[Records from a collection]
***

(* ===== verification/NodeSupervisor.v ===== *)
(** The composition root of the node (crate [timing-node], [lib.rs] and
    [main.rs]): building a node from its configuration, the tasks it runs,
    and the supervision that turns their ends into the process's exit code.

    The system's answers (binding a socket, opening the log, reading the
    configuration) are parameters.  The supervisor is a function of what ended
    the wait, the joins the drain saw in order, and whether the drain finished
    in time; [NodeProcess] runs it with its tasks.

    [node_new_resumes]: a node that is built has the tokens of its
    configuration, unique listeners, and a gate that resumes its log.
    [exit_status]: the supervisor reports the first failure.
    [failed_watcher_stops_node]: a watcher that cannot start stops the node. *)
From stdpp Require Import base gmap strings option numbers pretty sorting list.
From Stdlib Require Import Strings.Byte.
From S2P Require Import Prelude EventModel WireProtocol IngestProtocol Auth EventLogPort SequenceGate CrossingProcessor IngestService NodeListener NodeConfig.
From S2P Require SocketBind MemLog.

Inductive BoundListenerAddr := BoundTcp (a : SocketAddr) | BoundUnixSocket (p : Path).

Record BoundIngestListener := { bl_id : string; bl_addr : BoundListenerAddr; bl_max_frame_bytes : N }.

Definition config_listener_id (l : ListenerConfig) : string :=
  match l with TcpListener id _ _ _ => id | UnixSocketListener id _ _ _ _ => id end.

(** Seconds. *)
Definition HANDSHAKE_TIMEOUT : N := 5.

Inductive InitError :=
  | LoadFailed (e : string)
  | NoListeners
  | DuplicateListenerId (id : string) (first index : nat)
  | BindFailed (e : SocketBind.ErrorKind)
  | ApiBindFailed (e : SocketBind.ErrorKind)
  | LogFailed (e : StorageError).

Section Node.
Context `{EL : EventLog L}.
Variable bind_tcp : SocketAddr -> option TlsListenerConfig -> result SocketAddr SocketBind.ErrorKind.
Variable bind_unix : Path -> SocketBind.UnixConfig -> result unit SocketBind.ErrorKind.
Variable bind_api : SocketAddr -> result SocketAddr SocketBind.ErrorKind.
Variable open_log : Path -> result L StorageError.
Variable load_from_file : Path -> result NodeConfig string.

***

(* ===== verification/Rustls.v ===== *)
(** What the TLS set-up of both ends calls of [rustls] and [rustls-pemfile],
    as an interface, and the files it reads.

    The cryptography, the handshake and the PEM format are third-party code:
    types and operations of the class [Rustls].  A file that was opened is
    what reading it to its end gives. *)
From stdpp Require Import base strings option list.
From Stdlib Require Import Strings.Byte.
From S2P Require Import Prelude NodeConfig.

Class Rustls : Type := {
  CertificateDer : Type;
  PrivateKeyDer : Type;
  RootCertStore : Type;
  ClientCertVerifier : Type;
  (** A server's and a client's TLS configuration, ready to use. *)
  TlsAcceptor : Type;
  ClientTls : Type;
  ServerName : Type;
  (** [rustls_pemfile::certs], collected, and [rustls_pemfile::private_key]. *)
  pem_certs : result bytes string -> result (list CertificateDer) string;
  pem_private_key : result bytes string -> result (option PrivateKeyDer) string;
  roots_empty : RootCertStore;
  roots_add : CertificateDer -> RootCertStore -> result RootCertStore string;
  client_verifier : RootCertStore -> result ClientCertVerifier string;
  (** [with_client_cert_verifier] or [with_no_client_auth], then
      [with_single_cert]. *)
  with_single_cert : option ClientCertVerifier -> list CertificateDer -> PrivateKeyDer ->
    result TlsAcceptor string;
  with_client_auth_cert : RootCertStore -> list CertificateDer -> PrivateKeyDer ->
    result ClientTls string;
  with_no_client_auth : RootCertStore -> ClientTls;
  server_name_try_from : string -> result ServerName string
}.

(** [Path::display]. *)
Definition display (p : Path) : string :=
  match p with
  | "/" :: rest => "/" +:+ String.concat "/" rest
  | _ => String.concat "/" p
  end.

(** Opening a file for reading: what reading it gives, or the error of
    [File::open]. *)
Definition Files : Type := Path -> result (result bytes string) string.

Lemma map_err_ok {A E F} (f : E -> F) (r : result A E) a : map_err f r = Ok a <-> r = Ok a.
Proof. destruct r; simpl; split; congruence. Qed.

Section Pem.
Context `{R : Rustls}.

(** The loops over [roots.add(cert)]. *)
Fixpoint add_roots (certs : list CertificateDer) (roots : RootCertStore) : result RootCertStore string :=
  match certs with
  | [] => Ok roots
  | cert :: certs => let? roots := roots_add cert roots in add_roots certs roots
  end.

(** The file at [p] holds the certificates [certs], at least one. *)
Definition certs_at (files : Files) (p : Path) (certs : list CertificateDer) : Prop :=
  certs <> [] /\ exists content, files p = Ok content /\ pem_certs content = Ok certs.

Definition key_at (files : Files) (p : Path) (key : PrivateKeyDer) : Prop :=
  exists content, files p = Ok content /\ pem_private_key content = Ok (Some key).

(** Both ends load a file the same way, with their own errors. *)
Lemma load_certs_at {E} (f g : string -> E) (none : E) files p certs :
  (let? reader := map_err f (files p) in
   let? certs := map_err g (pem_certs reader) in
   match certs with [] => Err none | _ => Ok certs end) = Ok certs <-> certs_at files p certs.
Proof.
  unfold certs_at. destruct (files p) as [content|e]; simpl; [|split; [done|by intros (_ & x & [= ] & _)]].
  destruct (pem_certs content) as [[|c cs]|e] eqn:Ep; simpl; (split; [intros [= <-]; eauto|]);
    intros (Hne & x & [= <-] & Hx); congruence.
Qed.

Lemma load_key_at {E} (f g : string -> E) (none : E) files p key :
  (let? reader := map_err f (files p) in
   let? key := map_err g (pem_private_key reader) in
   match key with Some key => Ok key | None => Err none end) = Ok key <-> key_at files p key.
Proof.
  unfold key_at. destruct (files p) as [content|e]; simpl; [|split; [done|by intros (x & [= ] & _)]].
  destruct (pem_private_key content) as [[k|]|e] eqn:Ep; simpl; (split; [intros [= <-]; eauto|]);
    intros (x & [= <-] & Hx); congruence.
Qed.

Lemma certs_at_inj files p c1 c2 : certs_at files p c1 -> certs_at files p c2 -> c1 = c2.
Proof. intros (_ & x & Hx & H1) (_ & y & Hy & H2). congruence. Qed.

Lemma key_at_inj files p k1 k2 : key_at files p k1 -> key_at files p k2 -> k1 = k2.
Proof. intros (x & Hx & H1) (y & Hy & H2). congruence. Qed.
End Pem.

***

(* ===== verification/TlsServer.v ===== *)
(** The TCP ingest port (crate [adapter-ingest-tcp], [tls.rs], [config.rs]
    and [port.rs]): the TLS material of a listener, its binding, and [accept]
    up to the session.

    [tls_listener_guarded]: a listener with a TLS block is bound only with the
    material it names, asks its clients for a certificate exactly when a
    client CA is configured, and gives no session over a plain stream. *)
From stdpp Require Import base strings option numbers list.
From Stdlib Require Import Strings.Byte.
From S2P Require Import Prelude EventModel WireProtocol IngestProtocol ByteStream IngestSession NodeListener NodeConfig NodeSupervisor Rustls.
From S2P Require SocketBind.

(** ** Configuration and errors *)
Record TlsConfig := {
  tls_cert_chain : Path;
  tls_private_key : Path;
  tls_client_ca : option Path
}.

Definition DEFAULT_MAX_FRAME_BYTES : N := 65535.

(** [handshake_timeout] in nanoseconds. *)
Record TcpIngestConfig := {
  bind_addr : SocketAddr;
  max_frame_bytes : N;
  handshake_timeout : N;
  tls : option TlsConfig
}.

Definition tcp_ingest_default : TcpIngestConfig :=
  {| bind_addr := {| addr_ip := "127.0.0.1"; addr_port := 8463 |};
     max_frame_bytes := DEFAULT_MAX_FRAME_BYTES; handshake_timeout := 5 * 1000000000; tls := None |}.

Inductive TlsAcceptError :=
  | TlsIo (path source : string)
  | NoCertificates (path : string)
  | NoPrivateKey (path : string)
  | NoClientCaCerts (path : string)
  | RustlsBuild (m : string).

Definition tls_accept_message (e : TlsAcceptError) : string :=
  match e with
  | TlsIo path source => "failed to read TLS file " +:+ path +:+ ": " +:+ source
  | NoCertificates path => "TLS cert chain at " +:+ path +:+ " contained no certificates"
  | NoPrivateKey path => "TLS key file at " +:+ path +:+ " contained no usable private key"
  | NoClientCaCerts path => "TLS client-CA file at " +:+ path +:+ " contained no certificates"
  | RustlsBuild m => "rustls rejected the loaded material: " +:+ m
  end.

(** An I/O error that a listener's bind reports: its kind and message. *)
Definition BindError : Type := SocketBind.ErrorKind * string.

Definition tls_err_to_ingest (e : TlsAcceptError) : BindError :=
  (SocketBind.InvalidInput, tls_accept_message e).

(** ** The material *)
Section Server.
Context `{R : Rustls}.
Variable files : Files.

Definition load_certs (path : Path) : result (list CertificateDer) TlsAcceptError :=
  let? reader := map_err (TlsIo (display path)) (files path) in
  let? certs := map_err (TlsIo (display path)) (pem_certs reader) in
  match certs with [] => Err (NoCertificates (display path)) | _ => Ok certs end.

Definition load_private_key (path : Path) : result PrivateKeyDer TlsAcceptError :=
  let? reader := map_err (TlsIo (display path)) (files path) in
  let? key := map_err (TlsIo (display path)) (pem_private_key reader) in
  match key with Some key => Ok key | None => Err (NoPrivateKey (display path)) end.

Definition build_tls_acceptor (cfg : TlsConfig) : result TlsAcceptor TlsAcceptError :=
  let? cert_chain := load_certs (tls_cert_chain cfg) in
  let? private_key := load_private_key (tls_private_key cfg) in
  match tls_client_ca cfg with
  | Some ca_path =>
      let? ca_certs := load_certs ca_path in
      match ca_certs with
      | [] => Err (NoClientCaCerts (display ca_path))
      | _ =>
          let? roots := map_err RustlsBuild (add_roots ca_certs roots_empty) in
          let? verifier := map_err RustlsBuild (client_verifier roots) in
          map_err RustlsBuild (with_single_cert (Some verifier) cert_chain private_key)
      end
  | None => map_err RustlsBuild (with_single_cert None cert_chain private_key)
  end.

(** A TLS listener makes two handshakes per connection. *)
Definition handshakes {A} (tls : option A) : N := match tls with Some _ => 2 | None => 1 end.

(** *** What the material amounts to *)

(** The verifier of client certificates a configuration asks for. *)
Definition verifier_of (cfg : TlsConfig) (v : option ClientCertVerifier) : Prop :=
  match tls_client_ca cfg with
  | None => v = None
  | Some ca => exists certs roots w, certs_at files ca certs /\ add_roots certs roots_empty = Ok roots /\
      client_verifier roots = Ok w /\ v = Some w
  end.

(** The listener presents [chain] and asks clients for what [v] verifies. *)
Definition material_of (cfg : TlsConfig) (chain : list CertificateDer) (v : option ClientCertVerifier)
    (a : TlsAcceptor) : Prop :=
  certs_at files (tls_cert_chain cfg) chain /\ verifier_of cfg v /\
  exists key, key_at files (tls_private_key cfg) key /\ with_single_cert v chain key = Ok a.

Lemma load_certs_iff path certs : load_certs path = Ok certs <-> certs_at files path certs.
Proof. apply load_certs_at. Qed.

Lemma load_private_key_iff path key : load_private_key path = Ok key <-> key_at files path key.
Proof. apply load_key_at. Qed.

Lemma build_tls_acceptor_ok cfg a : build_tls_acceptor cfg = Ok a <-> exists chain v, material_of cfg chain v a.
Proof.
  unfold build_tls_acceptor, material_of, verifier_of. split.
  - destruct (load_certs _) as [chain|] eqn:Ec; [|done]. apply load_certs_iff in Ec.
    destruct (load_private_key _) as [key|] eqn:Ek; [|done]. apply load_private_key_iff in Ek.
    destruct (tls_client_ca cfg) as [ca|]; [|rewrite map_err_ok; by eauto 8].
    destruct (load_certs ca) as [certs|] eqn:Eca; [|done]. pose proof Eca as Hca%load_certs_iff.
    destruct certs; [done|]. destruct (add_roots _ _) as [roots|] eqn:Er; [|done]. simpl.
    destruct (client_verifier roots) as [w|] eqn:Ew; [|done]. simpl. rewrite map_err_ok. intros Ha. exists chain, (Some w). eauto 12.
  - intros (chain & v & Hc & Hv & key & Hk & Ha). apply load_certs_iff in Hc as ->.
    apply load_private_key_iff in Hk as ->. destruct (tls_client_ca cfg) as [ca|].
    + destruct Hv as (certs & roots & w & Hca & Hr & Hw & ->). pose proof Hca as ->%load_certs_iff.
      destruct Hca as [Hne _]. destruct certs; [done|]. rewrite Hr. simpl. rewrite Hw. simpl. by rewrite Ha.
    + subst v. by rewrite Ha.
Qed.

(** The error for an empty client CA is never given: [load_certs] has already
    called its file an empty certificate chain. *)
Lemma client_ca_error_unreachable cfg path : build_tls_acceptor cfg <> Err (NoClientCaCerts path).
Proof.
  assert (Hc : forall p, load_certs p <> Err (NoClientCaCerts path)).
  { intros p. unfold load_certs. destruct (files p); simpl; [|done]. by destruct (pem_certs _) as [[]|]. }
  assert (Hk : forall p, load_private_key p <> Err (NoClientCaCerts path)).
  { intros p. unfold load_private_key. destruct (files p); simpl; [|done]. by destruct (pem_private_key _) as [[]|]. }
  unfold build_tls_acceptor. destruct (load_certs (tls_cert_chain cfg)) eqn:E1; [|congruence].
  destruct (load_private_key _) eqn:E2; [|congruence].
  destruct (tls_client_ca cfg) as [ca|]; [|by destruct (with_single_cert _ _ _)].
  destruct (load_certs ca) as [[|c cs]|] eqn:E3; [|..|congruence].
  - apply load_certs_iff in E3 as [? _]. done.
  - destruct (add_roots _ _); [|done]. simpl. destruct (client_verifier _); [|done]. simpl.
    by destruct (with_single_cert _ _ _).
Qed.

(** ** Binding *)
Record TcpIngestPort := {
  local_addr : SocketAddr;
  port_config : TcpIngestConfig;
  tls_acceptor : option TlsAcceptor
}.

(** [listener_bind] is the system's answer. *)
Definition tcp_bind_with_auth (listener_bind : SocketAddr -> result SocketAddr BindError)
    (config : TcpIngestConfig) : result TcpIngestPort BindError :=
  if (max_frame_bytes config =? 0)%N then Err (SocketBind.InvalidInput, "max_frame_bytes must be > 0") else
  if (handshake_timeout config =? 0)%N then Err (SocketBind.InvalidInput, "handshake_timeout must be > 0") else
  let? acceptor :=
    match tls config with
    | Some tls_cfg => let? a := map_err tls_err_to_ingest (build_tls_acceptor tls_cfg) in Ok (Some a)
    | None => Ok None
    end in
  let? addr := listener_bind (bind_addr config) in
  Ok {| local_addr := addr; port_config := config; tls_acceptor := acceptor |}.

***

**What the task asks:**
A word-for-word copy of the lines above from the one with "in add_roots certs roots" through the one with "Definition key_at (files", inclusive, is the only output wanted.

**Answer space:**
  | cert :: certs => let? roots := roots_add cert roots in add_roots certs roots
  end.

(** The file at [p] holds the certificates [certs], at least one. *)
Definition certs_at (files : Files) (p : Path) (certs : list CertificateDer) : Prop :=
  certs <> [] /\ exists content, files p = Ok content /\ pem_certs content = Ok certs.

Definition key_at (files : Files) (p : Path) (key : PrivateKeyDer) : Prop :=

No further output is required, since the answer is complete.